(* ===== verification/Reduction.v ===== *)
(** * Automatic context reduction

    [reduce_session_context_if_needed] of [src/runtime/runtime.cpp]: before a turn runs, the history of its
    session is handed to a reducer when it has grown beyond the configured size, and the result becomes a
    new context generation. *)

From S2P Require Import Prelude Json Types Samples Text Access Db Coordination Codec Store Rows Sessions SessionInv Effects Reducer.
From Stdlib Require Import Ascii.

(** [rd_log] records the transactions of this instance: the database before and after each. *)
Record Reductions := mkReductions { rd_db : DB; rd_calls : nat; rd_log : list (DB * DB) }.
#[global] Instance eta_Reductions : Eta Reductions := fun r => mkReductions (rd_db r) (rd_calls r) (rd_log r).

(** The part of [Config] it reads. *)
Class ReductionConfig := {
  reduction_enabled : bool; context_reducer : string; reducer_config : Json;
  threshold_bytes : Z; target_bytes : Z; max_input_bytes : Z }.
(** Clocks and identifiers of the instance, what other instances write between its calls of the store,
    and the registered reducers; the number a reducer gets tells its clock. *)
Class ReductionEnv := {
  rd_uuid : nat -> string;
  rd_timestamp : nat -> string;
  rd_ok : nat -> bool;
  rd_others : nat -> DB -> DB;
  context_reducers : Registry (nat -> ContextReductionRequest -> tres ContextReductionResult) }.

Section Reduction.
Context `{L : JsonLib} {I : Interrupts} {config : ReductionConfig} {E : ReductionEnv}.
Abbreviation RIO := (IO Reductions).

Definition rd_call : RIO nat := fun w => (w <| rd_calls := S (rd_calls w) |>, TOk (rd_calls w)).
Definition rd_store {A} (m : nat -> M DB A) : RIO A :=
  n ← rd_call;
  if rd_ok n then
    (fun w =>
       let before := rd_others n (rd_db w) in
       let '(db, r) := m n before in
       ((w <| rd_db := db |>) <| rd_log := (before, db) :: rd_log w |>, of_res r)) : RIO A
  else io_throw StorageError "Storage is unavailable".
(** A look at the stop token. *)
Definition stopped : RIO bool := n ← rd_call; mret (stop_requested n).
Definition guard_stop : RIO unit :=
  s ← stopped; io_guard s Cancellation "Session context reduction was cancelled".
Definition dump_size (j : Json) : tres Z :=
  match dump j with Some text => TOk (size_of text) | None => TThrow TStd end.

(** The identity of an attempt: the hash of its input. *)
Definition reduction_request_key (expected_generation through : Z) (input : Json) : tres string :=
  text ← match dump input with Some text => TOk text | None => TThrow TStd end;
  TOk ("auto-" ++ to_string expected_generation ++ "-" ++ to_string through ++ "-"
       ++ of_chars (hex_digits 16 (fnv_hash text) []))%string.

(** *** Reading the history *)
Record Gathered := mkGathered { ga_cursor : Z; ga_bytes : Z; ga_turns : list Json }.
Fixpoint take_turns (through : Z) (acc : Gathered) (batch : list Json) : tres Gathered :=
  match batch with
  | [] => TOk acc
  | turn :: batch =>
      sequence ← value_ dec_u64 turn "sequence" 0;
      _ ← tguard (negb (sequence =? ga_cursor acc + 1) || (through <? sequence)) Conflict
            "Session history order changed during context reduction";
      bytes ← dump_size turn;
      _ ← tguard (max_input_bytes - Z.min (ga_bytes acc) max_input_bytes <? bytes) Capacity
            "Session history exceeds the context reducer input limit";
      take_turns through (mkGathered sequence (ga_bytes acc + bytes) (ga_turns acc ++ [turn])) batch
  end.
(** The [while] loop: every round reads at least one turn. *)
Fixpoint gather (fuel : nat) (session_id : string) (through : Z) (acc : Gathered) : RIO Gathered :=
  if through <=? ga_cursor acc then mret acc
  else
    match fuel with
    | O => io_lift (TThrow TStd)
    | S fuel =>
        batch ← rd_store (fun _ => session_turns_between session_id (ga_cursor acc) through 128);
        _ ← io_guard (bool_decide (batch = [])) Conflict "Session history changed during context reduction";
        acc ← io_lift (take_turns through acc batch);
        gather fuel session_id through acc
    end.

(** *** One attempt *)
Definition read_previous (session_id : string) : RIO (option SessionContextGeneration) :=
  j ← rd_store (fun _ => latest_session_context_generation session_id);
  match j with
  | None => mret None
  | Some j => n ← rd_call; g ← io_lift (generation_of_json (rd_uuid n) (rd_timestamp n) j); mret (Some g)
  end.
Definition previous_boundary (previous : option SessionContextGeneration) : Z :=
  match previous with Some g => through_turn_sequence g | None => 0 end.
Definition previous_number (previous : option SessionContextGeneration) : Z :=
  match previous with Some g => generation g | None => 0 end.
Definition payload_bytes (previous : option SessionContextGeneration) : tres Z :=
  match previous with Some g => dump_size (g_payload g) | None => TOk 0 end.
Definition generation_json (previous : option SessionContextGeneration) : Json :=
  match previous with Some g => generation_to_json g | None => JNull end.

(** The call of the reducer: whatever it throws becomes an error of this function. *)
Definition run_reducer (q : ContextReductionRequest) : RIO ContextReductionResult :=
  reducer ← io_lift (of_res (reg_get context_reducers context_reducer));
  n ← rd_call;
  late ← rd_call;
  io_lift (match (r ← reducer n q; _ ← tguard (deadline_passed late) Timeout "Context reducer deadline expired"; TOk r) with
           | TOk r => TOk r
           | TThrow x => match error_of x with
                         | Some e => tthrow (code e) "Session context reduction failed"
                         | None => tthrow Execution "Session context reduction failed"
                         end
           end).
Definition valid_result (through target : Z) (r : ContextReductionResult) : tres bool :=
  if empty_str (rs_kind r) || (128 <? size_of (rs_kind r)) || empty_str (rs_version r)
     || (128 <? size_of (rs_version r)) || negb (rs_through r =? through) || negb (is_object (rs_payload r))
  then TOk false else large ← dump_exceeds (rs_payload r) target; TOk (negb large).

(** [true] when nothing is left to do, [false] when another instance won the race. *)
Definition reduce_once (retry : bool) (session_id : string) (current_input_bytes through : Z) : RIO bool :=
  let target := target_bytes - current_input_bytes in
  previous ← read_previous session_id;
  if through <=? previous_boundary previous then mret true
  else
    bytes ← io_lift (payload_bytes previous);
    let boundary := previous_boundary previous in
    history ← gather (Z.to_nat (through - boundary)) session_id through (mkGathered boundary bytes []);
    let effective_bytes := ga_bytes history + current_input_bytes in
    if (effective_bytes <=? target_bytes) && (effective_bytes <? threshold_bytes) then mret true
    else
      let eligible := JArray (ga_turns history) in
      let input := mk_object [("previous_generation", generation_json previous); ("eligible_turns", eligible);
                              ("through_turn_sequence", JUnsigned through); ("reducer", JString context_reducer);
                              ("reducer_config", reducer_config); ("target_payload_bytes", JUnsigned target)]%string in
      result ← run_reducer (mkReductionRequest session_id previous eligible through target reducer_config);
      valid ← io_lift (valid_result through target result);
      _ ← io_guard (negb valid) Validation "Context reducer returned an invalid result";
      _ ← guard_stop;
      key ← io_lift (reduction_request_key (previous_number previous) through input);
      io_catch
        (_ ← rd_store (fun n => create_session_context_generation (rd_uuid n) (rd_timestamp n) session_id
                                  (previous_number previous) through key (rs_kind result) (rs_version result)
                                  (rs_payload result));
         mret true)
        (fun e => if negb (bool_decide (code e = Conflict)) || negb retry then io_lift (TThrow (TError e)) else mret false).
============
Task objective
From the data above, reproduce word for word the lines running from the line with "turn :: batch =>" to the line with "history order changed", ends included.

Task solution
  | turn :: batch =>
      sequence ← value_ dec_u64 turn "sequence" 0;
      _ ← tguard (negb (sequence =? ga_cursor acc + 1) || (through <? sequence)) Conflict
            "Session history order changed during context reduction";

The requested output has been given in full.